Find top video category by average time
Company: Pinterest
Role: Data Scientist
Category: Data Manipulation (SQL/Python)
Difficulty: Medium
Interview Round: Technical Screen
You are given a pandas DataFrame 'pins' with columns [pin_id:int, category_id:int, time_spent_sec:float, pin_format:string] and a dict 'category_map' mapping category_id -> category_name.

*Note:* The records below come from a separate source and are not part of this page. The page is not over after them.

(* ===== verification/Lifecycle.v ===== *)
(** * Tasks and their cancellation (vlink-tun/src/device/mod.rs, handle.rs,
    device/peer/mod.rs, peers.rs, handler.rs)

    Who ends the tasks of a peer. Every peer has three loops, each with a token of its own
    below the token of the peer's handle; the list cancels handles when it is cleared, a peer
    cancels its token when it is dropped, and it is dropped when nothing refers to it any
    more, the running loops included. What the loops do with packets is in [Peer] and
    [Queues]; here a loop is where it waits. Tokens are tokio_util's: the class
    [CancelTokens]. *)

From S2P Require Import Prelude Bytes.

(** [tokens] are the tokens made so far, [under ts t u] that [u] is [t] or was derived from it. *)
Class CancelTokens := {
  Token : Type;
  Token_eq_dec :: EqDecision Token;
  Tokens : Type;
  token_new : Tokens -> Tokens * Token;
  child_token : Token -> Tokens -> Tokens * Token;
  cancel : Token -> Tokens -> Tokens;
  is_cancelled : Tokens -> Token -> bool;
  made : Tokens -> Token -> Prop;
  under : Tokens -> Token -> Token -> bool;
}.

Section TokenLaws.
Context `{CancelTokens}.
(** A token was made: it is new, below no older one unless said otherwise, and the others are
    as they were. *)
Record adds (ts ts' : Tokens) (t : Token) : Prop := mkAdds {
  adds_fresh : ~ made ts t;
  adds_made : forall u, made ts' u <-> u = t \/ made ts u;
  adds_cancelled : forall u, made ts u -> is_cancelled ts' u = is_cancelled ts u;
  adds_under : forall a b, made ts a -> made ts b -> under ts' a b = under ts a b;
  adds_above : forall b, made ts b -> under ts' t b = false;
}.
(** [new]: not cancelled and below nothing. [child_token]: cancelled with its parent. *)
Class TokenLaws : Prop := {
  new_adds : forall ts ts' t, token_new ts = (ts', t) -> adds ts ts' t;
  new_token : forall ts ts' t, token_new ts = (ts', t) ->
    is_cancelled ts' t = false /\ forall a, made ts a -> under ts' a t = false;
  child_adds : forall p ts ts' t, made ts p -> child_token p ts = (ts', t) -> adds ts ts' t;
  child_new : forall p ts ts' t, made ts p -> child_token p ts = (ts', t) ->
    is_cancelled ts' t = is_cancelled ts p /\ forall a, made ts a -> under ts' a t = under ts a p;
  under_refl : forall ts t, under ts t t = true;
  cancel_made : forall t ts u, made (cancel t ts) u <-> made ts u;
  cancel_under : forall t ts a b, under (cancel t ts) a b = under ts a b;
  cancel_is : forall t ts u, is_cancelled (cancel t ts) u = is_cancelled ts u || under ts t u;
}.
End TokenLaws.

Module Lifecycle.

Section Life.
Context `{CancelTokens}.

(** [loop_handshake]: before the test of its token, waiting for the peer to be online, about
    to initiate, asleep. The other two loops are at their [select!]. *)
Inductive HandshakeAt := HTop | HOnline | HTry | HSleep | HDone.
Inductive LoopAt := LSelect | LDone.

(** [PeerHandle]: [handles] are the tasks [cancel] waits for. *)
Record PeerHandle := mkPeerHandle { ph_token : Token; ph_handles : list nat }.

(** A peer with its tasks. [lp_refs] counts the other references to it: handlers at work, the
    selectors of vlinkd, events on the bus. [lp_sent] counts initiations. *)
Record LPeer := mkLPeer {
  lp_token : Token;
  lp_handle : PeerHandle;
  lp_online : bool;
  lp_handshake : Token * HandshakeAt;
  lp_inbound : Token * LoopAt;
  lp_outbound : Token * LoopAt;
  lp_refs : nat;
  lp_sent : nat;
}.

(** [lf_index]: the peer list. [lf_spawned]: the cancellations [clear] has spawned and that
    have not run. The device: its token, the token of its peer list and of its UDP task, and
    whether the device, that task and its two loops are there. *)
Record Life := mkLife {
  lf_tokens : Tokens;
  lf_peers : list LPeer;
  lf_index : gmap bytes nat;
  lf_spawned : list PeerHandle;
  lf_device : Token;
  lf_list : Token;
  lf_udp : Token * bool;
  lf_loops : bool;
  lf_alive : bool;
}.

Definition set_tokens (s : Life) (ts : Tokens) : Life :=
  mkLife ts (lf_peers s) (lf_index s) (lf_spawned s) (lf_device s) (lf_list s) (lf_udp s) (lf_loops s) (lf_alive s).
Definition set_peers (s : Life) (ps : list LPeer) : Life :=
  mkLife (lf_tokens s) ps (lf_index s) (lf_spawned s) (lf_device s) (lf_list s) (lf_udp s) (lf_loops s) (lf_alive s).
(** What [decode] found in the buffer it finds in a longer one, and leaves the rest. *)
Lemma decode_body_app c h a b c1 a1 r : decode_body c h a = (c1, a1, r) -> r <> Ok None ->
  decode_body c h (a ++ b) = (c1, a1 ++ b, r).
Proof.
  unfold decode_body. rewrite length_app. destruct (Z.ltb_spec (Z.of_nat (length a)) (len h)).
  { intros [= <- <- <-]. done. }
  intros Hd _. destruct (Z.ltb_spec (Z.of_nat (length a + length b)) (len h)); [lia|].
  rewrite take_app_le, drop_app_le by lia. destruct (decode_frame _ _ _). by injection Hd as <- <- <-.
Qed.
Lemma decode_app c a b c1 a1 x : decode c a = (c1, a1, Ok (Some x)) ->
  decode c (a ++ b) = (c1, a1 ++ b, Ok (Some x)).
Proof.
  unfold decode. destruct (to_ws_response c).
  - unfold validate_server_response. destruct (http_response a) as [[[n code]|]|] eqn:Hh; try done.
    destruct (http_head a b n code Hh) as [Hn ->]. destruct (negb _); [done|].
    intros [= <- <- <-]. by rewrite drop_app_le.
  - destruct (header c) as [h|]; [intros Hd; by apply (decode_body_app _ _ _ b) in Hd|].
    destruct a as [|b0 [|b1 [|b2 [|b3 [|b4 a]]]]]; try done. cbn [app].
    destruct (_ <? _); [done|]. intros Hd. by apply (decode_body_app _ _ _ b) in Hd.
Qed.
(** A [decode] that asked for more resumes where it stopped. *)
Lemma decode_resume c a b c1 a1 : decode c a = (c1, a1, Ok None) ->
  decode c (a ++ b) = decode c1 (a1 ++ b).
Proof.
  assert (forall c h a c1 a1, decode_body c h a = (c1, a1, Ok None) -> c1 = set_header c (Some h) /\ a1 = a \/
    exists cf, decode_frame c h (take (Z.to_nat (len h)) a) = (cf, Ok None)) as Hbody.
  { clear. intros c h a c1 a1. unfold decode_body. destruct (_ <? _); [intros [= <- <-]; auto|].
    destruct (decode_frame _ _ _) as [cf rf] eqn:Hf. intros [= <- <- ->]. eauto. }
  unfold decode. destruct (to_ws_response c) eqn:Hws.
  - destruct (validate_server_response a) as [[n|]| |]; try done. intros [= <- <-]. by rewrite Hws.
  - destruct (header c) as [h|] eqn:Hh.
    + intros [[-> ->]|[cf Hf]]%Hbody; [|by apply decode_frame_some in Hf]. cbn [to_ws_response set_header header].
      rewrite Hws. by rewrite <- (set_header_id c (Some h)) at 1.
    + destruct a as [|b0 [|b1 [|b2 [|b3 [|b4 a]]]]]; try (intros [= <- <-]; by rewrite Hws, Hh).
      destruct (_ <? _) eqn:Hlen; [done|].
      intros [[-> ->]|[cf Hf]]%Hbody; [|by apply decode_frame_some in Hf]. cbn [to_ws_response set_header header app].
      rewrite Hws, Hlen. f_equal. by destruct c; simpl in *; subst.
Qed.

(** Each item takes something off the stream or moves the codec on, so the loop ends. *)
Definition measure (c : DerpCodec) (src : bytes) : nat :=
  length src + (if header c then 1 else 0) + (if to_ws_response c then 1 else 0).
Lemma decode_measure c a c1 a1 x : decode c a = (c1, a1, Ok (Some x)) -> (measure c1 a1 < measure c a)%nat.
Proof.
  unfold decode, measure. destruct (to_ws_response c) eqn:Hws.
  - destruct (validate_server_response a) as [[n|]| |]; try done. intros [= <- <- <-]. cbn.
    rewrite length_drop. lia.
  - assert (forall c h a c1 a1, header c = None -> to_ws_response c = false ->
      decode_body c h a = (c1, a1, Ok (Some x)) ->
      header c1 = None /\ to_ws_response c1 = false /\ (length a1 <= length a)%nat) as Hbody.
    { clear. intros c h a c1 a1 Hh Hws. unfold decode_body. destruct (_ <? _); [done|].
      pose proof (decode_frame_header c h (take (Z.to_nat (len h)) a)).
      pose proof (decode_frame_ws c h (take (Z.to_nat (len h)) a)).
      destruct (decode_frame _ _ _) as [cf rf]. cbn in *. intros [= <- <- ->]. rewrite length_drop.
      split_and!; [congruence|congruence|lia]. }
    destruct (header c) as [h|] eqn:Hh.
    + intros (-> & -> & ?)%Hbody; [lia|done..].
    + destruct a as [|b0 [|b1 [|b2 [|b3 [|b4 a]]]]]; try done. destruct (_ <? _); [done|].
      intros (-> & -> & ?)%Hbody; [cbn [length]; lia|done..].
Qed.

(** A failure is final. *)
Lemma decode_fail_app c a b c1 a1 r : decode c a = (c1, a1, r) -> (forall o, r <> Ok o) ->
  exists a2, decode c (a ++ b) = (c1, a2, r).
Proof.
  intros Hd Hr. revert Hd. unfold decode. destruct (to_ws_response c).
  - unfold validate_server_response. destruct (http_response a) as [[[n code]|]|] eqn:Hh.
    + destruct (http_head a b n code Hh) as [Hn ->]. destruct (negb _); intros [= <- <- <-]; eauto.
    + intros [= <- <- <-]. by destruct (Hr None).
    + rewrite (http_error a b Hh). intros [= <- <- <-]. eauto.
  - destruct (header c) as [h|].
    + intros Hd. apply (decode_body_app _ _ _ b) in Hd; [eauto|done].
    + destruct a as [|b0 [|b1 [|b2 [|b3 [|b4 a]]]]]; try (intros [= <- <- <-]; by destruct (Hr None)).
      cbn [app]. destruct (_ <? _); [intros [= <- <- <-]; eauto|].
      intros Hd. apply (decode_body_app _ _ _ b) in Hd; [eauto|done].
Qed.
#[global] Instance derp_stream : StreamDecoder decode measure.
Proof.
  split.
  - intros *. apply decode_app.
  - intros *. apply decode_resume.
  - intros *. apply decode_fail_app.
  - intros *. apply decode_measure.
  - intros c a. unfold measure. destruct (header c), (to_ws_response c); lia.
Qed.

(** Frames as a server writes them. *)
Definition frame (cmd : CmdType) (data : bytes) : bytes := write_frame [] cmd data.
Lemma decode_frame_bytes c cmd data rest :
  to_ws_response c = false -> header c = None -> Z.of_nat (length data) <= 2 ^ 20 ->
  decode c (frame cmd data ++ rest) =
  let '(c1, r) := decode_frame c (mkHeader cmd (Z.of_nat (length data))) data in (c1, rest, r).
Proof.
  intros Hws Hh Hl. unfold decode. rewrite Hws, Hh. unfold frame, write_frame. cbn [app].
  rewrite wrap_small by (unfold in_u; lia).
  pose proof (length_be_bytes 4 (Z.of_nat (length data))) as Hlen.
  pose proof (be_val_bytes_small 4 (Z.of_nat (length data)) ltac:(unfold in_u; cbn; lia)) as Hval.
  destruct (be_bytes 4 (Z.of_nat (length data))) as [|b1 [|b2 [|b3 [|b4 [|]]]]]; try done. cbn [app].
  rewrite Hval. change (Z.shiftl 1 20) with (2 ^ 20).
  destruct (Z.ltb_spec (2 ^ 20) (Z.of_nat (length data))); [lia|].
  assert (CmdType_from (CmdType_into cmd) = cmd) as -> by by destruct cmd.
  unfold decode_body. cbn [len]. rewrite length_app.
  destruct (Z.ltb_spec (Z.of_nat (length data + length rest)) (Z.of_nat (length data))); [lia|].
  rewrite Nat2Z.id, take_app_length, drop_app_length. done.
Qed.

Lemma decode_long_frame c cmd data rest :
  to_ws_response c = false -> header c = None -> 2 ^ 20 < Z.of_nat (length data) < 2 ^ 32 ->
  decode c (frame cmd data ++ rest) = (c, data ++ rest, Err (MaxFrameLength (Z.of_nat (length data)))).
Proof.
  intros Hws Hh Hl. unfold decode. rewrite Hws, Hh. unfold frame, write_frame. cbn [app].
  rewrite wrap_small by (unfold in_u; lia).
  pose proof (length_be_bytes 4 (Z.of_nat (length data))) as Hlen.
  pose proof (be_val_bytes_small 4 (Z.of_nat (length data)) ltac:(unfold in_u; cbn; lia)) as Hval.
  destruct (be_bytes 4 (Z.of_nat (length data))) as [|b1 [|b2 [|b3 [|b4 [|]]]]]; try done. cbn [app].
  rewrite Hval. change (Z.shiftl 1 20) with (2 ^ 20).
  destruct (Z.ltb_spec (2 ^ 20) (Z.of_nat (length data))); [done|lia].
Qed.
Lemma decode_frame_no_max c h data c1 n : decode_frame c h data <> (c1, Err (MaxFrameLength n)).
Proof.
  unfold decode_frame. destruct (cmd_type h); try done.
  - destruct (slice_from _ _); try done. repeat case_match; done.
  - unfold decrypt_data, slice, slice_from. repeat case_decide; cbn; try done;
      destruct (salsa_box c) as [[? ?]|]; cbn; try done.
    destruct (salsa_decrypt _ _ _ _); cbn; [|done]. by destruct (server_info_of_json _).
  - unfold slice, slice_from. by repeat case_decide.
  - unfold slice. case_decide; [|done]. cbn. unfold index. by destruct (data !! KEY_LEN).
Qed.
Lemma frame_panics c cmd data n : length (private_key c) = 32%nat ->
  (decode_frame c (mkHeader cmd n) data).2 = Panic <->
  match cmd with
  | FrameServerKey => length data <> 40%nat
  | FrameServerInfo => (length data < 24)%nat
  | FrameRecvPacket => (length data < 32)%nat
  | FramePeerGone => (length data < 33)%nat
  | _ => False
  end.
Proof.
  intros Hk. unfold decode_frame. cbn [cmd_type]. destruct cmd; try done.
  - unfold slice_from. change (length MAGIC) with 8%nat. case_decide.
    + destruct (Nat.eqb_spec (length (drop 8 data)) 32) as [Hl|Hl]; rewrite length_drop in Hl.
      * rewrite Hk. cbn. split; [done|lia].
      * cbn. split; [lia|done].
    + cbn. split; [lia|done].
  - unfold decrypt_data, slice, slice_from. repeat case_decide; cbn; try lia.
    + split; [|lia]. destruct (salsa_box c) as [[? ?]|]; cbn; [|done].
      destruct (salsa_decrypt _ _ _ _); cbn; [|done]. by destruct (server_info_of_json _).
    + split; [lia|done].
  - unfold slice, slice_from, KEY_LEN. repeat case_decide; cbn; try lia; (split; [done||lia|done||lia]).
  - unfold slice, index, KEY_LEN. case_decide; cbn.
    + destruct (data !! 32%nat) eqn:Hi; cbn.
      * apply lookup_lt_Some in Hi. split; [done|lia].
      * apply lookup_ge_None in Hi. split; [lia|done].
    + split; [lia|done].
Qed.

Definition recv_frame (p : bytes * bytes) : bytes := frame FrameRecvPacket (p.1 ++ p.2).
Definition packet_ok (p : bytes * bytes) : Prop :=
  length p.1 = KEY_LEN /\ Z.of_nat (length p.2) <= MAX_PACKET_SIZE.

Lemma drain_packets c ps : to_ws_response c = false -> header c = None -> Forall packet_ok ps ->
  drain_all decode c (ps ≫= recv_frame) = ((fun p => FrameRecvPacket_ p.1 p.2) <$> ps, c, [], More).
Proof.
  intros Hws Hh. induction 1 as [|[k d] ps [Hk Hd] _ IH].
  - rewrite (drain_all_step decode (measure := measure)). unfold decode. rewrite Hws, Hh. done.
  - cbn [mbind list_bind]. fold (ps ≫= recv_frame). cbn [fst snd] in *. rewrite (drain_all_step decode (measure := measure)).
    unfold recv_frame at 1. cbn [fst snd]. unfold MAX_PACKET_SIZE in Hd. change (Z.shiftl 64 10) with 65536 in Hd.
    unfold KEY_LEN in Hk. rewrite decode_frame_bytes by (done || (rewrite length_app; lia)).
    unfold decode_frame. cbn [cmd_type]. unfold KEY_LEN.
    rewrite (slice_here 32 k d) by done. cbn [mbind res_bind].
    rewrite slice_from_Ok by (rewrite length_app; lia). cbn [mbind res_bind].
    rewrite (drop_app_length' k d 32) by lia. by rewrite IH.
Qed.

(** C24: packets come through the relay whole and in order, however TCP cuts the stream. A
    connected codec that is fed, in any chunks, the frames of any sequence of packets (32-byte
    source key, at most 64 KiB each, what [send_to] lets a peer send) yields exactly these
    packets in order, ends with an empty buffer and is ready for the next. *)
Theorem derp_stream_delivery c ps chunks :
  to_ws_response c = false -> header c = None -> Forall packet_ok ps ->
  concat chunks = ps ≫= recv_frame ->
  feed decode c [] chunks = ((fun p => FrameRecvPacket_ p.1 p.2) <$> ps, c, [], More).
Proof.
  intros Hws Hh Hps Hc. apply (feed_drain decode (measure := measure)).
  - rewrite (drain_all_step decode (measure := measure)). unfold decode. by rewrite Hws, Hh.
  - cbn [app]. rewrite Hc. by apply drain_packets.
Qed.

Write Python to return a tuple (category_name, avg_time) for the category with the highest average time_spent_sec among rows where pin_format == 'video'. Requirements: exclude rows with null/NaN category_id or nonpositive time; break ties by lexicographically smallest category_name; time complexity O(n), extra space O(k) where k is distinct categories; round avg_time to two decimals.
Sample input:
'pins'
pin_id | category_id | time_spent_sec | pin_format
1 | 10 | 12 | video
2 | 10 | 20 | static
3 | 11 | 30 | video
4 | null | 25 | video
5 | 11 | 0 | video
category_map = {10: "Food", 11: "Travel"}
Expected output on sample: ("Travel", 30.00).
Quick Answer: This question evaluates a candidate's ability to perform data manipulation and aggregation in Python (pandas), covering skills such as filtering, handling nulls and nonpositive values, mapping categorical IDs to names, rounding numerical results, and applying tie-breaking rules.